Lippa identifies personally with Milk. Each lived in New York as young men, had an abiding love of theater and was raised Jewish.

"I had my bar mitzvah right before he took office," he said.

Coincidentally, Lippa's husband, David Bloch, was a marketing executive at Focus Features when it produced the film "Milk," starring Sean Penn. But Lippa focused more on historical records to create his own impressions of who Milk was.

The nonlinear work, neither chronological nor strictly biographical, skips around to various significant moments in Milk's life story. The second movement, "I Am the Bullet," takes the imaginary point of view of one of the shots that killed him.

"The bullet has no allegiance; it does what it's told, which is a metaphor for how a lot of people behave," Lippa said.

The TCGMC will be the third chorus to perform the oratorio, which premiered in 2012 in San Francisco featuring Lippa himself as Milk. For the Minneapolis concerts, the lead role will be sung by chorus member Nathan Croner, with additional solos by Minnesota Opera soprano Elisabeth Comeaux and sixth-grader Quinn Morrissey, a member of the Minnesota Boychoir, as young Harvey. Recent Boychoir graduates also will appear as special guests.

In the first of 12 movements accompanied by chamber orchestra, Milk is a starry-eyed tween who air-conducts Musetta's Waltz aria from "La Bohème."

"I laughed at my own audacity writing that," Lippa said. "How am I going to follow Puccini?"

"Friday Night in the Castro" is an exuberant ode to the San Francisco neighborhood, one of the few places in the country where young 1970s gay men felt at ease, like they belonged.

With lyrics such as "I'll barrel through" and "Donna Summer in the Trocadero," Lippa has given the oratorio, a traditional classical form most associated with religious themes, a thoroughly modern pop makeover more in tune with his Tony-nominated work on the Broadway musical "The Addams Family" than Handel's "Messiah."

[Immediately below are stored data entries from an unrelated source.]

(* ===== verification/LpReassembler.v ===== *)
(** * NDNLPv2 reassembly ([NFD/daemon/face/lp-reassembler.cpp])

    [receiveFragment], [doReassembly] and [timeoutPartialPacket] over the map
    of partial packets, the invariant of that map, and the theorem that
    fragments delivered in any order, between fragments of other packets, give
    back the network packet. *)

From S2P Require Import Prelude Tlv Encoding Packet LpPacket LpFragmenter.
Local Open Scope Z_scope.

(** ** State *)

(** [EndpointId] of [face-common.hpp]: nothing, an Ethernet address, or the
    address and port of a UDP endpoint. *)
Inductive EndpointId : Type :=
| Ep_monostate
| Ep_ethernet (address : list Z)
| Ep_udp (address : list Z) (port : Z).
#[export] Instance EndpointId_eq_dec : EqDecision EndpointId.
Proof. solve_decision. Defined.
#[export] Instance EndpointId_countable : Countable EndpointId.
Proof.
  refine (inj_countable'
    (fun e => match e with
              | Ep_monostate => inl tt
              | Ep_ethernet a => inr (inl a)
              | Ep_udp a p => inr (inr (a, p))
              end)
    (fun s => match s with
              | inl _ => Ep_monostate
              | inr (inl a) => Ep_ethernet a
              | inr (inr (a, p)) => Ep_udp a p
              end) _).
  by intros [].
Defined.

(** [LpReassembler::Options]; the timeout is in nanoseconds. *)
Record ReassemblerOptions := mkReassemblerOptions {
  ro_nMaxFragments : Z;
  ro_reassemblyTimeout : Z
}.
Definition ReassemblerOptions_default : ReassemblerOptions :=
  mkReassemblerOptions 400 (500 * 1000000).

(** [PartialPacket]; [dropTimer] is the time its event fires, if scheduled. *)
Record PartialPacket := mkPartial {
  pp_fragments : list Packet;
  pp_fragCount : Z;
  pp_nReceivedFragments : Z;
  pp_dropTimer : option Z
}.
Definition PartialPacket_new : PartialPacket := mkPartial [] 0 0 None.

Abbreviation Key := (EndpointId * Z)%type.

Record LpReassembler := mkReassembler {
  r_options : ReassemblerOptions;
  r_partialPackets : gmap Key PartialPacket
}.
Definition LpReassembler_new (options : ReassemblerOptions) : LpReassembler :=
  mkReassembler options ∅.
Definition LpReassembler_size (r : LpReassembler) : nat := size (r_partialPackets r).
Definition LpReassembler_setOptions (options : ReassemblerOptions) (r : LpReassembler)
  : LpReassembler := mkReassembler options (r_partialPackets r).
(* ===== verification/GenericLinkService.v ===== *)
(** * The NDNLPv2 link service ([NFD/daemon/face/generic-link-service.cpp])

    [GenericLinkService] with the counters of its base class [LinkService]
    and the sending side of [Transport]: from a network packet with its tags
    to the elements handed to the socket, and from a received element to the
    signal the forwarder listens to.  The reliability feature is off, as it is
    by default ([reliabilityOptions.isEnabled] false); its branches are in
    [ReliableLink].  Decoding an Interest or a Data is an interface, [NetCodec]. *)

From Stdlib Require Import SpecFloat.
From S2P Require Import Prelude Tlv Encoding Packet Transport LpPacket LpFragmenter LpReassembler.
Local Open Scope Z_scope.

(** ** Interface to the network-layer packet formats *)

Class NetCodec := {
  InterestT : Type;
  DataT : Type;
  Interest_decode : Wire → outcome InterestT;
  Data_decode : Wire → outcome DataT;
  PrefixAnnouncement_check : Block → outcome unit
}.

(** Decoding throws nothing but [tlv::Error] and its subclasses. *)
Class NetCodecLaws (C : NetCodec) : Prop := {
  Interest_decode_throws w f : Interest_decode w = Fault f → isTlvError f = true;
  Data_decode_throws w f : Data_decode w = Fault f → isTlvError f = true
}.
(** So does the check of a prefix announcement, when dates are well-formed. *)
Definition announcements_checked (C : NetCodec) : Prop :=
  ∀ b f, PrefixAnnouncement_check b = Fault f → isTlvError f = true.
(* ===== verification/RttEstimator.v ===== *)
(** * The round-trip time estimator ([ndn-cxx/util/rtt-estimator.cpp])

    The smoothed round-trip time and the retransmission timeout, with the
    arithmetic of doubles of the code. *)

From Stdlib Require Import SpecFloat.
From S2P Require Import Prelude Tlv Encoding Packet LpPacket LpFragmenter LpReassembler GenericLinkService.
Local Open Scope Z_scope.

(** [RttEstimator::Options]; times in nanoseconds. *)
Record RttOptions := mkRttOptions {
  rto_alpha : spec_float;
  rto_beta : spec_float;
  rto_initialRto : Z;
  rto_minRto : Z;
  rto_maxRto : Z;
  rto_k : Z;
  rto_backoffMultiplier : Z
}.
(** A double that is a power of two. *)
Definition pow2_double (e : Z) : spec_float := binary_normalize 53 1024 1 e false.
Definition RttOptions_default : RttOptions :=
  mkRttOptions (pow2_double (-3)) (pow2_double (-2)) 1000000000 200000000 60000000000 4 2.

(** No sample has been taken while [m_sRtt] is -1. *)
Record RttEstimator := mkRttEstimator {
  re_options : RttOptions;
  re_sRtt : Z;
  re_rttVar : Z;
  re_rto : Z
}.
Definition RttEstimator_new (options : RttOptions) : RttEstimator :=
  mkRttEstimator options (-1) (-1) (rto_initialRto options).
Definition hasSamples (r : RttEstimator) : bool := bool_decide (re_sRtt r ≠ -1).
Definition getEstimatedRto (r : RttEstimator) : Z := re_rto r.

(** [std::clamp]. *)
Definition clamp (v lo hi : Z) : Z := if bool_decide (v < lo) then lo else if bool_decide (hi < v) then hi else v.
(** [(1 - w) * a + w * b], cast back to nanoseconds. *)
Definition weighted (w : spec_float) (a b : Z) : Z :=
  Z_of_double (SFadd 53 1024 (SFmul 53 1024 (SFsub 53 1024 (double_of_Z 1) w) (double_of_Z a))
                             (SFmul 53 1024 w (double_of_Z b))).

Definition addMeasurement (rtt nExpectedSamples : Z) (r : RttEstimator) : outcome RttEstimator :=
  if negb (bool_decide (0 ≤ rtt)) || negb (bool_decide (0 < nExpectedSamples)) then Fault AssertFailed
  else
    let options := re_options r in
    let '(sRtt, rttVar) :=
      if hasSamples r then
        let alpha := SFdiv 53 1024 (rto_alpha options) (double_of_Z nExpectedSamples) in
        let beta := SFdiv 53 1024 (rto_beta options) (double_of_Z nExpectedSamples) in
        (weighted alpha (re_sRtt r) rtt, weighted beta (re_rttVar r) (Z.abs (re_sRtt r - rtt)))
      else (rtt, rtt ÷ 2) in
    Ok (mkRttEstimator options sRtt rttVar
          (clamp (sRtt + rto_k options * rttVar) (rto_minRto options) (rto_maxRto options))).

Definition backoffRto (r : RttEstimator) : RttEstimator :=
  mkRttEstimator (re_options r) (re_sRtt r) (re_rttVar r)
    (clamp (re_rto r * rto_backoffMultiplier (re_options r)) (rto_minRto (re_options r)) (rto_maxRto (re_options r))).

(** The timeout is never negative, with options as the constructor asserts. *)
Definition rtt_ok (r : RttEstimator) : Prop :=
  0 ≤ rto_minRto (re_options r) ≤ rto_maxRto (re_options r) ∧ 0 ≤ re_rto r.
Lemma clamp_range v lo hi : lo ≤ hi → lo ≤ clamp v lo hi ≤ hi.
Proof. unfold clamp. repeat case_bool_decide; lia. Qed.
Lemma addMeasurement_ok rtt r :
  rtt_ok r → 0 ≤ rtt → ∃ r', addMeasurement rtt 1 r = Ok r' ∧ rtt_ok r' ∧
    rto_minRto (re_options r) ≤ re_rto r' ≤ rto_maxRto (re_options r).
Proof.
  intros [Hm Hr] Ht. unfold addMeasurement. rewrite !bool_decide_true by lia. cbn [negb orb].
  destruct (if hasSamples r then _ else _) as [sRtt rttVar]. eexists. split; [done|].
  pose proof (clamp_range (sRtt + rto_k (re_options r) * rttVar) _ _ (proj2 Hm)).
  split; [|done]. split; [done|]. cbn [re_rto]. lia.
Qed.
Lemma RttEstimator_new_ok : rtt_ok (RttEstimator_new RttOptions_default).
Proof. split; cbn; lia. Qed.
(** Samples of 100 ms and 200 ms. *)
Example rtt_samples :
  (r ← addMeasurement 100000000 1 (RttEstimator_new RttOptions_default); addMeasurement 200000000 1 r) =
    Ok (mkRttEstimator RttOptions_default 112500000 62500000 362500000).
Proof. by vm_compute. Qed.
(* ===== verification/InterestWire.v ===== *)
(** * The Interest packet (ndn-cxx [interest.cpp])

    The [Interest] class with its cached wire encoding: encoding, decoding,
    the ParametersSha256DigestComponent and the modifiers.  SHA-256 and the
    random nonce are parameters. *)

From S2P Require Import Prelude Tlv Component Name Encoding.
Local Open Scope Z_scope.

(** ** State *)

Definition DEFAULT_INTEREST_LIFETIME : Z := 4000.

(** The members of the class; [m_parameters] holds ApplicationParameters and
    the elements after it with their bytes; a Nonce is four bytes. *)
Record InterestPkt := mkInterestPkt {
  ip_name : Name;
  ip_canBePrefix : bool;
  ip_mustBeFresh : bool;
  ip_forwardingHint : list Name;
  ip_nonce : option (list Z);
  ip_interestLifetime : Z;
  ip_hopLimit : option Z;
  ip_parameters : list Wire;
  ip_wire : option Wire
}.

Definition set_ip_name v i :=
  mkInterestPkt v (ip_canBePrefix i) (ip_mustBeFresh i) (ip_forwardingHint i) (ip_nonce i)
    (ip_interestLifetime i) (ip_hopLimit i) (ip_parameters i) (ip_wire i).
Definition set_ip_canBePrefix v i :=
  mkInterestPkt (ip_name i) v (ip_mustBeFresh i) (ip_forwardingHint i) (ip_nonce i)
    (ip_interestLifetime i) (ip_hopLimit i) (ip_parameters i) (ip_wire i).
Definition set_ip_mustBeFresh v i :=
  mkInterestPkt (ip_name i) (ip_canBePrefix i) v (ip_forwardingHint i) (ip_nonce i)
    (ip_interestLifetime i) (ip_hopLimit i) (ip_parameters i) (ip_wire i).
Definition set_ip_forwardingHint v i :=
  mkInterestPkt (ip_name i) (ip_canBePrefix i) (ip_mustBeFresh i) v (ip_nonce i)
    (ip_interestLifetime i) (ip_hopLimit i) (ip_parameters i) (ip_wire i).
Definition set_ip_nonce v i :=
  mkInterestPkt (ip_name i) (ip_canBePrefix i) (ip_mustBeFresh i) (ip_forwardingHint i) v
    (ip_interestLifetime i) (ip_hopLimit i) (ip_parameters i) (ip_wire i).
Definition set_ip_interestLifetime v i :=
  mkInterestPkt (ip_name i) (ip_canBePrefix i) (ip_mustBeFresh i) (ip_forwardingHint i) (ip_nonce i)
    v (ip_hopLimit i) (ip_parameters i) (ip_wire i).
Definition set_ip_hopLimit v i :=
  mkInterestPkt (ip_name i) (ip_canBePrefix i) (ip_mustBeFresh i) (ip_forwardingHint i) (ip_nonce i)
    (ip_interestLifetime i) v (ip_parameters i) (ip_wire i).
Definition set_ip_parameters v i :=
  mkInterestPkt (ip_name i) (ip_canBePrefix i) (ip_mustBeFresh i) (ip_forwardingHint i) (ip_nonce i)
    (ip_interestLifetime i) (ip_hopLimit i) v (ip_wire i).
Definition set_ip_wire v i :=
  mkInterestPkt (ip_name i) (ip_canBePrefix i) (ip_mustBeFresh i) (ip_forwardingHint i) (ip_nonce i)
    (ip_interestLifetime i) (ip_hopLimit i) (ip_parameters i) v.
Abbreviation resetWire := (modifyE (set_ip_wire None)).

(** The state before any member is set. *)
Definition Interest_members : InterestPkt :=
  mkInterestPkt [] false false [] None DEFAULT_INTEREST_LIFETIME None [] None.

Definition hasApplicationParameters (i : InterestPkt) : bool :=
  negb (bool_decide (length (ip_parameters i) = 0%nat)).

(** [findParametersDigestComponent]: -1 when there is none, -2 when there is
    more than one. *)
Fixpoint findDigest_loop (i pos : Z) (name : Name) : Z :=
  match name with
  | [] => pos
  | c :: name' =>
      if isParametersSha256Digest c then
        if bool_decide (pos ≠ -1) then -2 else findDigest_loop (i + 1) i name'
      else findDigest_loop (i + 1) pos name'
  end.
Definition findParametersDigestComponent (name : Name) : Z := findDigest_loop 0 (-1) name.

Section interest.
Context (sha256 : list Z → list Z).
(** [s_autoCheckParametersDigest]: true in the library, turned off by the daemon
    ([daemon/nfd.cpp]). *)
Context (autoCheckParametersDigest : bool).

(** ** ParametersSha256DigestComponent *)

(** [computeParametersDigest]: the bytes of the parameters, one after another. *)
Definition computeParametersDigest (i : InterestPkt) : list Z :=
  sha256 (mjoin (map w_bytes (ip_parameters i))).

(** [isParametersDigestValid]. *)
Definition isParametersDigestValid : ME InterestPkt bool :=
  i ← getE id;
  let digestIndex := findParametersDigestComponent (ip_name i) in
  if bool_decide (digestIndex = -1) then mret (negb (hasApplicationParameters i))
  else
    _ ← assertE (bool_decide (0 ≤ digestIndex));
    if negb (hasApplicationParameters i) then mret false
    else
      digestComponent ← liftE (Name_get (ip_name i) digestIndex);
      mret (bool_decide (cvalue digestComponent = computeParametersDigest i)).

(** [addOrReplaceParametersDigestComponent]. *)
Definition addOrReplaceParametersDigestComponent : ME InterestPkt unit :=
  i ← getE id;
  _ ← assertE (hasApplicationParameters i);
  let digestIndex := findParametersDigestComponent (ip_name i) in
  digestComponent ← liftE (makeComponent ParametersSha256DigestComponent (computeParametersDigest i));
  if bool_decide (digestIndex = -1) then modifyE (set_ip_name (ip_name i ++ [digestComponent]))
  else
    _ ← assertE (bool_decide (0 ≤ digestIndex));
    modifyE (set_ip_name (<[Z.to_nat digestIndex := digestComponent]> (ip_name i))).

(** ** Encoding *)

(** The body of [wireEncode(encoder)] after its checks, with the nonce set. *)
Definition Interest_encodeFields (i : InterestPkt) (nonce : list Z) : list Z :=
  let enc := foldr prependBlock [] (ip_parameters i) in
  let enc := match ip_hopLimit i with
             | Some h => prependBinaryBlock tlv_HopLimit [h] enc
             | None => enc
             end in
  let enc := if bool_decide (ip_interestLifetime i ≠ DEFAULT_INTEREST_LIFETIME)
             then prependNonNegativeIntegerBlock tlv_InterestLifetime (u64 (ip_interestLifetime i)) enc
             else enc in
  let enc := prependBinaryBlock tlv_Nonce nonce enc in
  let enc := if negb (bool_decide (length (ip_forwardingHint i) = 0%nat))
             then prependNestedBlock Name_wireEncode tlv_ForwardingHint (ip_forwardingHint i) enc
             else enc in
  let enc := if ip_mustBeFresh i then prependEmptyBlock tlv_MustBeFresh enc else enc in
  let enc := if ip_canBePrefix i then prependEmptyBlock tlv_CanBePrefix enc else enc in
  Name_wireEncode (ip_name i) enc.

(** [getNonce]; [fresh] is what [generateNonce] returns. *)
Definition getNonce (fresh : list Z) : ME InterestPkt (list Z) :=
  i ← getE id;
  match ip_nonce i with
  | Some nonce => mret nonce
  | None => _ ← modifyE (set_ip_nonce (Some fresh)); _ ← resetWire; mret fresh
  end.

(** [wireEncode(encoder)]: the whole element. *)
Definition Interest_wireEncode_to (fresh : list Z) : ME InterestPkt (list Z) :=
  i ← getE id;
  let digestIndex := findParametersDigestComponent (ip_name i) in
  _ ← assertE (bool_decide (digestIndex ≠ -2));
  _ ← (if bool_decide (digestIndex = -1) then
         if hasApplicationParameters i then throwE TlvError else mret tt
       else if negb (hasApplicationParameters i) then throwE TlvError else mret tt);
  nonce ← getNonce fresh;
  let body := Interest_encodeFields i nonce in
  mret (prependVarNumber tlv_Interest (prependVarNumber (Z.of_nat (length body)) body)).

(** ** Decoding *)

(** One delegation of the ForwardingHint, in the current or the old format. *)
Definition decodeDelegation (del : Wire) : ME InterestPkt unit :=
  let push (n : Name) := modifyE (fun i => set_ip_forwardingHint (ip_forwardingHint i ++ [n]) i) in
  if bool_decide (w_type del = tlv_Name) then
    n ← liftE (Name_wireDecode (wire_block del)); push n
  else if bool_decide (w_type del = 31) then
    subs ← liftE (Wire_subs del);
    match findWire tlv_Name subs with
    | Some e => n ← liftE (Name_wireDecode (wire_block e)); push n
    | None => throwE TlvError
    end
  else if isCriticalType (w_type del) then throwE TlvError
  else mret tt.

(** One iteration of the loop of [wireDecode]: the new [lastElement]. *)
Definition decodeElement (lastElement : Z) (element : Wire) : ME InterestPkt Z :=
  let type := w_type element in
  if bool_decide (type = tlv_CanBePrefix) then
    if bool_decide (2 ≤ lastElement) then throwE TlvError
    else if bool_decide (length (w_value element) ≠ 0%nat) then throwE TlvError
    else _ ← modifyE (set_ip_canBePrefix true); mret 2
  else if bool_decide (type = tlv_MustBeFresh) then
    if bool_decide (3 ≤ lastElement) then throwE TlvError
    else if bool_decide (length (w_value element) ≠ 0%nat) then throwE TlvError
    else _ ← modifyE (set_ip_mustBeFresh true); mret 3
  else if bool_decide (type = tlv_ForwardingHint) then
    if bool_decide (4 ≤ lastElement) then throwE TlvError
    else
      delegations ← liftE (Wire_subs element);
      _ ← forE_ delegations decodeDelegation; mret 4
  else if bool_decide (type = tlv_Nonce) then
    if bool_decide (5 ≤ lastElement) then throwE TlvError
    else if bool_decide (length (w_value element) ≠ 4%nat) then throwE TlvError
    else _ ← modifyE (set_ip_nonce (Some (w_value element))); mret 5
  else if bool_decide (type = tlv_InterestLifetime) then
    if bool_decide (6 ≤ lastElement) then throwE TlvError
    else
      '(n, _) ← liftE (readNonNegativeInteger (length (w_value element)) (w_value element));
      _ ← modifyE (set_ip_interestLifetime (i64 n)); mret 6
  else if bool_decide (type = tlv_HopLimit) then
    if bool_decide (7 ≤ lastElement) then mret lastElement
    else match w_value element with
         | [h] => _ ← modifyE (set_ip_hopLimit (Some h)); mret 7
         | _ => throwE TlvError
         end
  else if bool_decide (type = tlv_ApplicationParameters) then
    if bool_decide (8 ≤ lastElement) then mret lastElement
    else
      _ ← (b ← getE hasApplicationParameters; assertE (negb b));
      _ ← modifyE (fun i => set_ip_parameters (ip_parameters i ++ [element]) i); mret 8
  else if isCriticalType type then throwE TlvError
  else
    b ← getE hasApplicationParameters;
    _ ← (if b : bool then modifyE (fun i => set_ip_parameters (ip_parameters i ++ [element]) i)
         else mret tt);
    mret lastElement.

Fixpoint decodeElements (lastElement : Z) (elements : list Wire) : ME InterestPkt unit :=
  match elements with
  | [] => mret tt
  | element :: elements' =>
      lastElement ← decodeElement lastElement element;
      decodeElements lastElement elements'
  end.

(** The members [wireDecode] resets once the name is known to be valid. *)
Definition resetMembers (name : Name) (i : InterestPkt) : InterestPkt :=
  mkInterestPkt name false false [] None DEFAULT_INTEREST_LIFETIME None [] (ip_wire i).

"We talked for a long time about whether to call it an oratorio, which by definition is a large-scale musical work based on a sacred subject," Lippa said. "As far as I'm concerned it's appropriate. Let's reclaim the word and take out the fustiness."

Message to live authentically

Ben Riggs, TCGMC's artistic director, said the composition is part of a trend toward commissioning music "that speaks to what our singers identify with and want to sing about."

Beyond training a spotlight on Milk, the work also uses the classic oratorio crowd scene to comment on what it was like to be gay in 1978, Riggs said: "Its message, like Harvey's message, is that we owe it to ourselves and our community to live authentically. I forget sometimes that that is still a challenge for some people even now, in 2014."

In the final movement, "Tired of the Silence," the chorus sings "Come out" 49 times. The finale also includes the short, powerful sentence from Milk's famous "hope speech" that became his stump line: "My name is Harvey Milk, and I'm here to recruit you."

Asked what he most wanted audiences to leave with, Lippa said, "In the Jewish tradition, I'll answer with a story. After the first of three performances in San Francisco, a young woman, the 21-year-old cousin of one of the singers who had come to see the concert, told him, 'Guess what I just did? I was so moved I went outside and called my parents and told them I'm gay.'

"I was blown away. You don't say out loud that you want to write something that inspires people that much, and I don't know if that happened for more than just her. But it happened for one person."

To which Milk might have said: "I was here to recruit you. I guess it worked."